Mountain States v. Hodel Wild findings determined that horses and burros are no less wild animals than are the grizzly bears that roam our national parks and forests
and BLM states ” The issue of a wild horse as an invasive species is moot since the 1971 WHBA gave wild free-roaming horses “special” status based on their heritage of assisting man settle the “west”
A sensitive species pursuant to BLM’s 2001 Special Status Species Policy requires that sensitivespecies be afforded, at a minimum, the same protections as a candidate species for listing under the ESA. This was a confirmed finding in the sagegrouse decision.
Finding of fact from Mountain States v. Hodel In structure and purpose, the Wild Free-Roaming Horses and Burros Act is nothing more than a land-use regulation enacted by Congress to ensure the survival of a particular species of wildlife.

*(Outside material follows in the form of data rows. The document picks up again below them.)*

(** ** Applying *)

(** The last operation about a peer that succeeded. *)
Definition last_op (log : wg_log) (k : string) : option wg_op :=
  last (filter (fun e => op_key e.1 = k /\ e.2 = true) log).*1.

(** The cache of applied configurations tells the truth: a cached signature is
    that of the last successful operation about the peer, a [wg set]. *)
Definition coherent (applied : gmap string string) (log : wg_log) : Prop :=
  forall k sig, applied !! k = Some sig ->
  exists ep csv, last_op log k = Some (WgSet k ep csv) /\ sig = ep ^^ "|" ^^ csv.

Lemma last_op_snoc log o b k :
  last_op (log ++ [(o, b)]) k = if decide (op_key o = k /\ b = true) then Some o else last_op log k.
Proof.
  unfold last_op. rewrite filter_app. case_decide as H.
  - rewrite (filter_cons_True _ (o, b)), filter_nil by done. rewrite fmap_app. apply last_snoc.
  - rewrite (filter_cons_False _ (o, b)), filter_nil by done. by rewrite app_nil_r.
Qed.

Lemma coherent_forget applied log o b :
  coherent applied log -> coherent (delete (op_key o) applied) (log ++ [(o, b)]).
Proof.
  intros H k sig. rewrite lookup_delete, last_op_snoc. case_decide; [done|]. intros Hk.
  rewrite decide_False by tauto. by apply H.
Qed.

Lemma coherent_failed applied log o : coherent applied log -> coherent applied (log ++ [(o, false)]).
Proof. intros H k sig Hk. rewrite last_op_snoc, decide_False by intuition done. by apply H. Qed.

Lemma coherent_set applied log k cfg :
  coherent applied log -> coherent (<[k := signature cfg]> applied) (log ++ [(set_op k cfg, true)]).
Proof.
  intros H k' sig. rewrite lookup_insert, last_op_snoc. cbn [op_key set_op].
  case_decide as Hk; subst; [|rewrite decide_False by tauto; by intros ?%H].
  intros [= <-]. rewrite decide_True by done. by eexists _, _.
Qed.

Lemma remove_obsolete_coherent ok desired ks applied log :
  coherent applied log ->
  let '(applied', l) := remove_obsolete ok desired ks applied in coherent applied' (log ++ l).
Proof.
  revert applied log. induction ks as [|k ks IH]; intros applied log H; cbn [remove_obsolete].
  - by rewrite app_nil_r.
  - destruct (desired !! k); [by apply IH|].
    specialize (IH (delete k applied) (log ++ [(WgRemove k, ok (WgRemove k))])).
    destruct (remove_obsolete ok desired ks (delete k applied)) as [a l].
    rewrite cons_middle, app_assoc. apply IH. by apply (coherent_forget _ _ (WgRemove k)).
Qed.

Lemma apply_loop_coherent ok c order applied log :
  coherent applied log ->
  let '(applied', l, _) := apply_loop ok c order applied in coherent applied' (log ++ l).
Proof.
  revert applied log. induction order as [|[k cfg] order IH]; intros applied log H; cbn [apply_loop].
  - by rewrite app_nil_r.
  - destruct (negb (applicable c cfg)); [by apply IH|]. case_bool_decide; [by apply IH|].
    destruct (ok (set_op k cfg)).
    + specialize (IH (<[k := signature cfg]> applied) (log ++ [(set_op k cfg, true)])).
      destruct (apply_loop ok c order _) as [[a l] r]. rewrite cons_middle, app_assoc. apply IH.
      by apply coherent_set.
    + rewrite delete_insert_eq. by apply (coherent_forget _ _ (set_op k cfg)).
Qed.

Lemma applyDesired_coherent ok d desired existing order log :
  coherent (lastAppliedPeerConfigs d) log ->
  let '(d', l, _) := applyDesiredPeerConfigs ok d desired existing order in
  coherent (lastAppliedPeerConfigs d') (log ++ l).
Proof.
  intros H. unfold applyDesiredPeerConfigs.
  assert (let '(a, l) := match existing with
            | Ok ks => remove_obsolete ok desired ks (lastAppliedPeerConfigs d)
            | Err _ => (lastAppliedPeerConfigs d, []) end in coherent a (log ++ l)) as H1.
  { destruct existing; [by apply remove_obsolete_coherent|by rewrite app_nil_r]. }
  destruct (match existing with Ok _ => _ | Err _ => _ end) as [a l].
  pose proof (apply_loop_coherent ok (config d) order a _ H1) as H2.
  destruct (apply_loop ok (config d) order a) as [[a' l'] r]. by rewrite app_assoc.
Qed.

(** The second loop leaves the entries of other keys alone. *)
Lemma apply_loop_other ok c order applied k :
  k ∉ order.*1 -> (apply_loop ok c order applied).1.1 !! k = applied !! k.
Proof.
  revert applied. induction order as [|[k' cfg] order IH]; intros applied Hk; [done|]. cbn [apply_loop].
  rewrite fmap_cons in Hk. apply not_elem_of_cons in Hk as [Hne Hk]. cbn [fst] in Hne.
  destruct (negb (applicable c cfg)); [by apply IH|]. case_bool_decide; [by apply IH|].
  destruct (ok (set_op k' cfg)).
  - specialize (IH (<[k' := signature cfg]> applied) Hk).
    destruct (apply_loop ok c order _) as [[a l] r]. cbn [fst snd] in *. rewrite IH.
    by apply lookup_insert_ne.
  - cbn [fst]. rewrite lookup_delete_ne, lookup_insert_ne by done. done.
Qed.

Lemma apply_loop_ok ok c order applied k cfg :
  NoDup order.*1 -> (apply_loop ok c order applied).2 = Ok tt -> (k, cfg) ∈ order -> applicable c cfg = true ->
  (apply_loop ok c order applied).1.1 !! k = Some (signature cfg).
Proof.
  revert applied. induction order as [|[k' cfg'] order IH]; intros applied Hnd Hok Hin Happ;
    [by apply not_elem_of_nil in Hin|].
  rewrite fmap_cons in Hnd. apply NoDup_cons in Hnd as [Hnew Hnd]. cbn [fst] in Hnew.
  cbn [apply_loop] in *. apply elem_of_cons in Hin as [[= <- <-]|Hin].
  - rewrite Happ in *. cbn [negb] in *. case_bool_decide; [by rewrite apply_loop_other|].
    destruct (ok (set_op k cfg)); [|done].
    pose proof (apply_loop_other ok c order (<[k := signature cfg]> applied) k Hnew) as Ho.
    destruct (apply_loop ok c order _) as [[a l] r]. cbn [fst snd] in *. rewrite Ho.
    by rewrite lookup_insert_eq.
  - destruct (negb (applicable c cfg')); [by apply IH|]. case_bool_decide; [by apply IH|].
    destruct (ok (set_op k' cfg')); [|done].
    specialize (IH (<[k' := signature cfg']> applied) Hnd).
    destruct (apply_loop ok c order _) as [[a l] r]. by apply IH.
Qed.

(** When everything is cached nothing is issued. *)
Lemma apply_loop_idle ok c order applied :
  (forall k cfg, (k, cfg) ∈ order -> applicable c cfg = true -> applied !! k = Some (signature cfg)) ->
  apply_loop ok c order applied = (applied, [], Ok tt).
Proof.
  induction order as [|[k cfg] order IH]; intros H; [done|]. cbn [apply_loop].
  assert (apply_loop ok c order applied = (applied, [], Ok tt)) as ->
    by (apply IH; intros; apply H; [by right|done]).
  destruct (applicable c cfg) eqn:E; [|done]. cbn [negb]. rewrite bool_decide_eq_true_2; [done|].
  apply H; [by left|done].
Qed.

Lemma remove_obsolete_idle ok desired ks applied :
  (forall k, k ∈ ks -> is_Some (desired !! k)) -> remove_obsolete ok desired ks applied = (applied, []).
Proof.
  induction ks as [|k ks IH]; intros H; [done|]. cbn [remove_obsolete].
  destruct (H k ltac:(by left)) as [e ->]. apply IH. intros k' Hk'. apply H. by right.
Qed.

Lemma apply_loop_err ok c order applied e :
  (apply_loop ok c order applied).2 = Err e ->
  exists k cfg l, (k, cfg) ∈ order /\ applicable c cfg = true
    /\ (apply_loop ok c order applied).1.2 = l ++ [(set_op k cfg, false)]
    /\ (apply_loop ok c order applied).1.1 !! k = None.
Proof.
  revert applied. induction order as [|[k cfg] order IH]; intros applied H; [done|]. cbn [apply_loop] in *.
  assert (forall a, (apply_loop ok c order a).2 = Err e -> exists k' cfg' l, (k', cfg') ∈ (k, cfg) :: order
      /\ applicable c cfg' = true /\ (apply_loop ok c order a).1.2 = l ++ [(set_op k' cfg', false)]
      /\ (apply_loop ok c order a).1.1 !! k' = None) as IH'.
  { intros a Ha. destruct (IH a Ha) as (k' & cfg' & l & Hin & Hrest). exists k', cfg', l. by split; [right|]. }
  destruct (applicable c cfg) eqn:E; cbn [negb] in *; [|by apply IH']. case_bool_decide; [by apply IH'|].
  destruct (ok (set_op k cfg)).
  - specialize (IH' (<[k := signature cfg]> applied)). destruct (apply_loop ok c order _) as [[a l] r].
    cbn [fst snd] in *. destruct (IH' H) as (k' & cfg' & l' & Hin & Ha & -> & Hn).
    exists k', cfg', ((set_op k cfg, true) :: l'). done.
  - exists k, cfg, []. cbn [fst snd]. rewrite lookup_delete_eq. split; [by left|done].
Qed.

Definition order_of (desired : gmap string desiredPeerConfig) (order : list (string * desiredPeerConfig)) : Prop :=
  order ≡ₚ map_to_list desired.
Inductive loop_step : source -> Daemon -> Daemon -> wg_log -> Prop :=
| step_reconcile os w d d' l cmds addrs : reconcile os w d = (d', l, cmds, addrs) -> loop_step Reconciling d d' l
| step_health ok d hs tr now d' l : checkPeerHealth ok d hs tr now = (d', l) -> loop_step HealthChecking d d' l
| step_probe ok w d hs d' l : probePeersOverMesh ok w d hs = Some (d', l) -> loop_step Probing d d' l
| step_discovery d ps : loop_step Discovering d (set_store d ps) []
| step_cleanup ok d now d' l : stale_cleanup ok d now = (d', l) -> loop_step Cleaning d d' l.

(** The daemon and the operations issued so far. *)
Definition daemon_step (s s' : Daemon * wg_log) : Prop :=
  exists src l, loop_step src s.1 s'.1 l /\ s'.2 = s.2 ++ l.

(** A run from [d0], turn by turn: who had a turn, and what it issued. *)
Notation turns := (list (source * wg_log)).
Inductive history (d0 : Daemon) : Daemon -> turns -> Prop :=
| history_new : history d0 d0 []
| history_turn src d d' l h : history d0 d h -> loop_step src d d' l -> history d0 d' (h ++ [(src, l)]).

Definition operations (h : turns) : wg_log := concat h.*2.
Definition not_cleaning (h : turns) : turns := filter (fun t => t.1 <> Cleaning) h.

Lemma last_op_app a b k : last_op (a ++ b) k = match last_op b k with Some o => Some o | None => last_op a k end.
Proof. unfold last_op. rewrite filter_app, fmap_app. rewrite last_app. done. Qed.

Lemma operations_snoc h src l : operations (h ++ [(src, l)]) = operations h ++ l.
Proof. unfold operations. rewrite fmap_app, concat_app. cbn. by rewrite app_nil_r. Qed.

(** A turn other than the cleanup keeps the cache coherent with what was issued. *)
Lemma turn_coherent src d d' l : loop_step src d d' l -> src <> Cleaning -> keeps_coherent d d' l.
Proof.
  intros H Hne. destruct H as [os w d d' l cmds addrs E|ok d hs tr now d' l E|ok w d hs d' l E|d ps|]; [..|done].
  - pose proof (reconcile_keeps os w d) as H. by rewrite E in H.
  - pose proof (checkPeerHealth_keeps ok d hs tr now) as H. by rewrite E in H.
  - revert E. unfold probePeersOverMesh. destruct (probe_loop _ _ _ _ _) as [[d1 l1]|] eqn:E; [|done].
    intros [= <- <-]. by apply probe_loop_keeps in E as (l & -> & H).
  - by apply keeps_refl.
Qed.
(* ===== verification/Endpoints.v ===== *)
(** * Endpoints and candidates (helpers of pkg/discovery/exchange.go and dht.go)

    What discovery does with the [host:port] strings peers advertise: replacing
    a wildcard host by the sender's address, dropping what cannot be used, and
    the candidate lists of a NAT punch.  A nil [net.IP] is the empty list. *)

From S2P Require Import Prelude GoStrings GoNet GoCrypto GoJson NodeConfig.
Local Open Scope wgmesh_scope.

Definition wildcard_host (host : string) : bool :=
  String.eqb host "" || String.eqb host "0.0.0.0" || String.eqb host "::".

(** [sender != nil && sender.IP != nil]. *)
Definition sender_ip (sender : option UDPAddr) : option (list Z) :=
  match sender with
  | Some a => match ua_ip a with [] => None | ip => Some ip end
  | None => None
  end.

Definition resolvePeerEndpoint (advertised : string) (sender : option UDPAddr) : string :=
  let fallback :=
    match sender_ip sender with
    | Some ip => join_host_port (ip_string ip) (itoa DefaultWGPort)
    | None => ""%string
    end in
  match split_host_port advertised with
  | Some (host, port) =>
      let resolvedHost :=
        if wildcard_host host then
          match sender_ip sender with Some ip => ip_string ip | None => host end
        else host in
      if String.eqb resolvedHost "" then fallback else join_host_port resolvedHost port
  | None => fallback
  end.

Definition normalizeKnownPeerEndpoint (endpoint : string) : string :=
  if String.eqb endpoint "" then ""
  else match split_host_port endpoint with
       | None => ""
       | Some (host, _) => if wildcard_host host then "" else endpoint
       end.

Definition isIPv6Endpoint (endpoint : string) : bool := endpoint_is_v6 endpoint.

Definition filterEndpointForConfig (endpoint : string) (disableIPv6 : bool) : string :=
  if String.eqb endpoint "" then ""
  else if disableIPv6 && isIPv6Endpoint endpoint then ""
  else endpoint.

(** The loops over candidates: [norm] each, drop the empty ones and those
    already seen. *)
Fixpoint dedup_loop (norm : string -> string) (seen : gset string) (cs : list string) : list string :=
  match cs with
  | [] => []
  | c :: cs' =>
      let n := norm c in
      if String.eqb n "" || bool_decide (n ∈ seen) then dedup_loop norm seen cs'
      else n :: dedup_loop norm ({[ n ]} ∪ seen) cs'
  end.

Definition normalizeCandidates (candidates : list string) : list string :=
  dedup_loop normalizeKnownPeerEndpoint ∅ candidates.

Definition filterCandidatesForConfig (candidates : list string) (disableIPv6 : bool) : list string :=
  dedup_loop (fun c => filterEndpointForConfig c disableIPv6) ∅ candidates.

(** The ports tried for one candidate, in order: the port, then for each
    [delta] the one below and the one above. *)
Definition spread_ports (port spread : Z) : list Z :=
  port :: flat_map (fun delta =>
    (if 0 <? port - delta then [port - delta] else [])
    ++ (if port + delta <=? 65535 then [port + delta] else []))%Z
    (Z.of_nat <$> seq 1 (Z.to_nat spread)).

Definition spread_candidate (spread : Z) (candidate : string) : list string :=
  match split_host_port candidate with
  | None => []
  | Some (host, portStr) =>
      match atoi portStr with
      | None => []
      | Some port => (fun p => join_host_port host (itoa p)) <$> spread_ports port spread
      end
  end.

(** [appendCandidate]: keep the first occurrence. *)
Fixpoint first_occurrences (seen : gset string) (cs : list string) : list string :=
  match cs with
  | [] => []
  | c :: cs' =>
      if bool_decide (c ∈ seen) then first_occurrences seen cs'
      else c :: first_occurrences ({[ c ]} ∪ seen) cs'
  end.

Definition expandCandidatePorts (candidates : list string) (spread : Z) : list string :=
  if Nat.eqb (length candidates) 0 || (spread <=? 0)%Z then candidates
  else first_occurrences ∅ (flat_map (spread_candidate spread) candidates).

Definition controlEndpointFromPeerEndpoint (endpoint : string) (controlPort : Z) : string :=
  if String.eqb endpoint "" || (controlPort <=? 0)%Z then ""
  else match split_host_port endpoint with
       | None => ""
       | Some (host, _) =>
           if wildcard_host host then "" else join_host_port host (itoa controlPort)
       end.

(** ** Pair identifiers (dht.go) *)

Definition pairSeed (a b : string) : Z :=
  let '(a, b) := if str_lt b a then (b, a) else (a, b) in
  fnv64a (bytes_of_string a ++ [0%Z] ++ bytes_of_string b).

Definition pairIDForPeers (a b : string) : string := hex_pad 16 (pairSeed a b).

Definition shortKey (key : string) : string :=
  if Nat.leb (String.length key) 8 then key else str_take 8 key ^^ "...".

(** ** Lemmas *)

(** Both ends of a pair compute the same identifier. *)
Lemma pairSeed_sym a b : pairSeed a b = pairSeed b a.
Proof.
  unfold pairSeed. destruct (decide (a = b)) as [->|Hne]; [done|].
  rewrite (str_lt_asym b a) by congruence. by destruct (str_lt a b).
Qed.

Lemma pairIDForPeers_sym a b : pairIDForPeers a b = pairIDForPeers b a.
Proof. unfold pairIDForPeers. by rewrite pairSeed_sym. Qed.

Lemma hex_pad_length w n : String.length (hex_pad w n) = w.
Proof.
  revert n. induction w as [|w IH]; intros n; [done|]. simpl.
  rewrite length_app_str, IH. simpl. lia.
Qed.

Lemma pairID_nonempty a b : pairIDForPeers a b <> ""%string.
Proof. intros H. pose proof (hex_pad_length 16 (pairSeed a b)) as Hl. unfold pairIDForPeers in H. by rewrite H in Hl. Qed.

Lemma dedup_loop_spec norm seen cs :
  NoDup (dedup_loop norm seen cs)
  /\ forall x, x ∈ dedup_loop norm seen cs <->
       x ∉ seen /\ x <> ""%string /\ exists c, c ∈ cs /\ norm c = x.
Proof.
  revert seen. induction cs as [|c cs IH]; intros seen; simpl.
  { split; [apply NoDup_nil_2|]. set_solver. }
  destruct (String.eqb_spec (norm c) "") as [He|He]; simpl.
  { destruct (IH seen) as [Hn Hi]. split; [done|]. intros x. rewrite Hi. set_solver. }
  case_bool_decide as Hs.
  { destruct (IH seen) as [Hn Hi]. split; [done|]. intros x. rewrite Hi. set_solver. }
  destruct (IH ({[norm c]} ∪ seen)) as [Hn Hi]. split.
  { apply NoDup_cons. split; [|done]. rewrite Hi. set_solver. }
  intros x. rewrite elem_of_cons, Hi. split.
  - intros [->|(Hx & Hne & c' & Hc' & <-)]; [split; [done|]; split; [done|]; exists c; set_solver|].
    split; [set_solver|]. split; [done|]. exists c'. set_solver.
  - intros (Hx & Hne & c' & Hc' & <-). destruct (decide (norm c' = norm c)) as [->|Hd]; [by left|].
    right. split; [set_solver|]. split; [done|]. exists c'. split; [|done].
    apply elem_of_cons in Hc' as [->|]; [done|done].
Qed.

Lemma filterEndpoint_Some e b x :
  filterEndpointForConfig e b = x -> x <> ""%string -> x = e /\ (b = true -> isIPv6Endpoint e = false).
Proof.
  unfold filterEndpointForConfig. destruct (String.eqb_spec e ""); [congruence|].
  destruct b; simpl; [|by intros <-]. by destruct (isIPv6Endpoint e); [congruence|intros <-].
Qed.

Lemma normalize_Some e x :
  normalizeKnownPeerEndpoint e = x -> x <> ""%string ->
  x = e /\ exists h p, split_host_port e = Some (h, p) /\ wildcard_host h = false.
Proof.
  unfold normalizeKnownPeerEndpoint. destruct (String.eqb_spec e ""); [congruence|].
  destruct (split_host_port e) as [[h p]|] eqn:Hs; [|congruence].
  destruct (wildcard_host h) eqn:Hw; [congruence|]. intros <- _. eauto.
Qed.

(** Nothing is filtered when the list already satisfies the filter. *)
Lemma filterCandidates_spec cs b :
  NoDup (filterCandidatesForConfig cs b)
  /\ forall x, x ∈ filterCandidatesForConfig cs b <->
       x ∈ cs /\ x <> ""%string /\ (b = true -> isIPv6Endpoint x = false).
Proof.
  destruct (dedup_loop_spec (fun c => filterEndpointForConfig c b) ∅ cs) as [Hn Hi].
  split; [done|]. intros x. unfold filterCandidatesForConfig. rewrite Hi. split.
  - intros (_ & Hne & c & Hc & Hx). destruct (filterEndpoint_Some _ _ _ Hx Hne) as [-> H]. done.
  - intros (Hx & Hne & Hb). split; [set_solver|]. split; [done|]. exists x. split; [done|].
    unfold filterEndpointForConfig. rewrite (proj2 (String.eqb_neq x "") Hne).
    destruct b; simpl; [by rewrite Hb|done].
Qed.

Lemma normalizeCandidates_spec cs :
  NoDup (normalizeCandidates cs)
  /\ forall x, x ∈ normalizeCandidates cs <->
       x ∈ cs /\ exists h p, split_host_port x = Some (h, p) /\ wildcard_host h = false.
Proof.
  destruct (dedup_loop_spec normalizeKnownPeerEndpoint ∅ cs) as [Hn Hi].
  split; [done|]. intros x. unfold normalizeCandidates. rewrite Hi. split.
  - intros (_ & Hne & c & Hc & Hx). by destruct (normalize_Some _ _ Hx Hne) as [-> ?].
  - intros (Hx & h & p & Hs & Hw). assert (x <> ""%string) as Hne by (intros ->; done).
    split; [set_solver|]. split; [done|]. exists x. split; [done|].
    unfold normalizeKnownPeerEndpoint. rewrite (proj2 (String.eqb_neq x "") Hne), Hs. by rewrite Hw.
Qed.

Lemma first_occurrences_spec seen cs :
  NoDup (first_occurrences seen cs)
  /\ forall x, x ∈ first_occurrences seen cs <-> x ∉ seen /\ x ∈ cs.
Proof.
  revert seen. induction cs as [|c cs IH]; intros seen; simpl.
  { split; [apply NoDup_nil_2|]. set_solver. }
  case_bool_decide as Hs.
  { destruct (IH seen) as [Hn Hi]. split; [done|]. intros x. rewrite Hi. set_solver. }
  destruct (IH ({[c]} ∪ seen)) as [Hn Hi]. split.
  { apply NoDup_cons. split; [|done]. rewrite Hi. set_solver. }
  intros x. rewrite elem_of_cons, Hi. destruct (decide (x = c)) as [->|]; set_solver.
Qed.

(** ** Addresses printed and split again *)

Lemma cut_last_spec c s before after :
  cut_last c s = Some (before, after) ->
  s = before ^^ String c after /\ contains_char c after = false.
Proof.
  revert before. induction s as [|d s IH]; intros before; simpl; [done|].
  destruct (cut_last c s) as [[b a]|] eqn:E.
  - intros [= <- <-]. destruct (IH b eq_refl) as [-> Ha]. done.
  - destruct (Ascii.eqb_spec d c) as [->|]; [|done]. intros [= <- <-]. split; [done|].
    clear IH. revert E. induction s as [|e s IH]; [done|]. simpl.
    destruct (cut_last c s) as [[]|]; [done|]. destruct (Ascii.eqb e c); [done|]. intros _. by apply IH.
Qed.

Lemma cut_char_spec c s before after :
  cut_char c s = Some (before, after) -> s = before ^^ String c after.
Proof.
  revert before. induction s as [|d s IH]; intros before; simpl; [done|].
  destruct (Ascii.eqb_spec d c) as [->|]; [by intros [= <- <-]|].
  destruct (cut_char c s) as [[b a]|] eqn:E; [|done]. intros [= <- <-]. by rewrite (IH b).
Qed.

Lemma plain_of_absent s :
  contains_char ":" s = false -> contains_char "[" s = false -> contains_char "]" s = false ->
  string_forall plain_char s = true.
Proof.
  induction s as [|c s IH]; [done|]. simpl. intros H1 H2 H3. bool_steps.
  rewrite IH by done. unfold plain_char.
  repeat match goal with E : Ascii.eqb c _ = false |- _ => rewrite E end. done.
Qed.

(** The port of a split is plain text. *)
Lemma split_port_plain s h p : split_host_port s = Some (h, p) -> string_forall plain_char p = true.
Proof.
  unfold split_host_port. destruct (cut_last ":" s) as [[before port]|] eqn:Ec; [|done].
  apply cut_last_spec in Ec as [Hs Hport].
  assert ((if contains_char ":" before then None
            else if contains_char "[" s || contains_char "]" s then None
            else Some (before, port)) = Some (h, p) -> string_forall plain_char p = true) as Hplain.
  { destruct (contains_char ":" before); [done|].
    destruct (_ || _) eqn:E; [done|]. intros [= <- <-]. bool_steps.
    rewrite Hs in H, H0. rewrite contains_char_app in H, H0. bool_steps. simpl in *.
    by apply plain_of_absent. }
  destruct s as [|c rest]; [exact Hplain|].
  destruct (Ascii.eqb_spec c "[") as [->|Hc].
  - destruct (cut_char "]" rest) as [[host after]|] eqn:Eb; [|done].
    apply cut_char_spec in Eb. destruct after as [|d q]; [done|].
    destruct (Ascii.eqb_spec d ":") as [->|Hd]; [|by destruct d as [[] [] [] [] [] [] [] []]].
    clear Hplain. destruct (contains_char ":" q) eqn:E1; [done|].
    destruct (contains_char "[" rest || contains_char "]" q) eqn:E2; [done|].
    intros [= <- <-]. bool_steps. rewrite Eb, contains_char_app in H. bool_steps. simpl in *.
    by apply plain_of_absent.
  - intros H. apply Hplain. by destruct c as [[] [] [] [] [] [] [] []].
Qed.

Lemma host_itoa z : string_forall host_char (itoa z) = true.
Proof.
  assert (forall d, string_forall is_digit d = true -> string_forall host_char d = true) as Hd.
  { induction d as [|c d IH]; [done|]. simpl. intros H. bool_steps. rewrite IH by done.
    unfold is_digit, host_char in *. by destruct c as [[] [] [] [] [] [] [] []]. }
  destruct (itoa_canon z) as [[H _]|(d & -> & [H _])]; [by apply Hd|]. simpl. by apply Hd.
Qed.

Lemma host_hex_pad w n : string_forall host_char (hex_pad w n) = true.
Proof.
  revert n. induction w as [|w IH]; intros n; [done|]. simpl.
  rewrite string_forall_app, IH. simpl. rewrite andb_true_r.
  pose proof (Z.mod_pos_bound n 16 ltac:(lia)) as Hr. generalize dependent (n mod 16)%Z. intros r Hr.
  assert (r ∈ (Z.of_nat <$> seq 0 16)) as Hin.
  { apply list_elem_of_fmap. exists (Z.to_nat r). split; [lia|]. apply elem_of_seq. lia. }
  clear Hr. revert r Hin. apply (proj1 (Forall_forall _ _)). repeat constructor.
Qed.

Lemma host_join sep (ws : list string) :
  string_forall host_char sep = true -> Forall (fun w => string_forall host_char w = true) ws ->
  string_forall host_char (join sep ws) = true.
Proof.
  intros Hs H. induction H as [|w ws Hw Hws IH]; [done|]. simpl. destruct ws; [done|].
  by rewrite !string_forall_app, Hw, Hs, IH.
Qed.

Lemma host_ip_string ip : string_forall host_char (ip_string ip) = true.
Proof.
  assert (forall gs, string_forall host_char (join ":" (hex16 <$> gs)) = true) as Hg.
  { intros gs. apply host_join; [done|]. apply Forall_fmap, Forall_true. intros n. simpl. unfold hex16.
    split_if; apply host_hex_pad. }
  unfold ip_string. destruct (to4 ip).
  - unfold ipv4_string. apply host_join; [done|]. apply Forall_fmap, Forall_true. intros n. apply host_itoa.
  - unfold ipv6_string. cbv zeta. destruct (best_run _ _ _) as [st l]. destruct (Nat.eqb l 0); [apply Hg|].
    by rewrite !string_forall_app, !Hg.
Qed.

(** An address splits into its IP and its port. *)
Lemma split_udp_addr a : (0 <= ua_port a)%Z ->
  split_host_port (udp_addr_string a) = Some (ip_string (ua_ip a), itoa (ua_port a)).
Proof. intros H. apply split_join_host_port; [apply host_ip_string|by apply itoa_plain]. Qed.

The overabundance of livestock on these checkerboard lands diminish the natural ecological balance. For-profit livestock outnumber wild horses and burros approximately 150 to 1 on land that by law must comply with ESA mandates to ensure the continuity of wildlife species, also protected under the Doctrine of public trust.,
The BLM manual, section 6840 (Special Status Species Management), provides overall policy direction to BLM managers to conserve listed threatened or endangered species on BLM administered lands, and to ensure that actions authorized on BLM administered lands do not contribute to the need to list federal candidate, state‑listed or BLM sensitive species. USFWS also shares the responsibility for consultation under the for- mentioned mandates on RMP properties.
(§ 1610.7-2 ) Areas having potential for Areas of Critical Environmental Concern (ACEC)
Areas having potential for Areas of Critical Environmental Concern (ACEC) designation and protection shall be identified and considered throughout the resource management planning process (see §§1610.41 through 1610.49).
(a) The inventory data shall be analyzed to determine whether there are areas containing resources, values, eligible for further consideration for designation as an ACEC. In order to be a potential ACEC, both of the following criteria shall be met:
(1) Relevance. There shall be present a significant historic, cultural, scenic value or wildlife resource
(2) Importance. The above described value, resource, system, process, shall have substantial significance and values. This generally requires qualities of more than local significance and special worth, consequence, meaning, distinctiveness, or cause for concern.
(b) The approval of a resource management plan, plan revision, or plan amendment constitutes formal designation of any ACEC involved. The approved plan shall include the general management practices and uses, including mitigating measures, identified to protect designated ACEC.
Proper enforcement of the law would support an RMP amendment while drastically reducing the budgets of both federal agencies charged with implementing the protection of wild horses and /or burros. Compliance with well established case laws requiring conservation/preservation/inventory, and maintenance would provide sufficient habitat critical to sustain the continuity of our heritage wild horse and burro herds as Congress intended.
Last but not least I would like to bring to your attention to the similarities of purpose between and ACEC and Herd Area to provide sufficient migratory ranges for a rare, threatened and endangered wildlife species.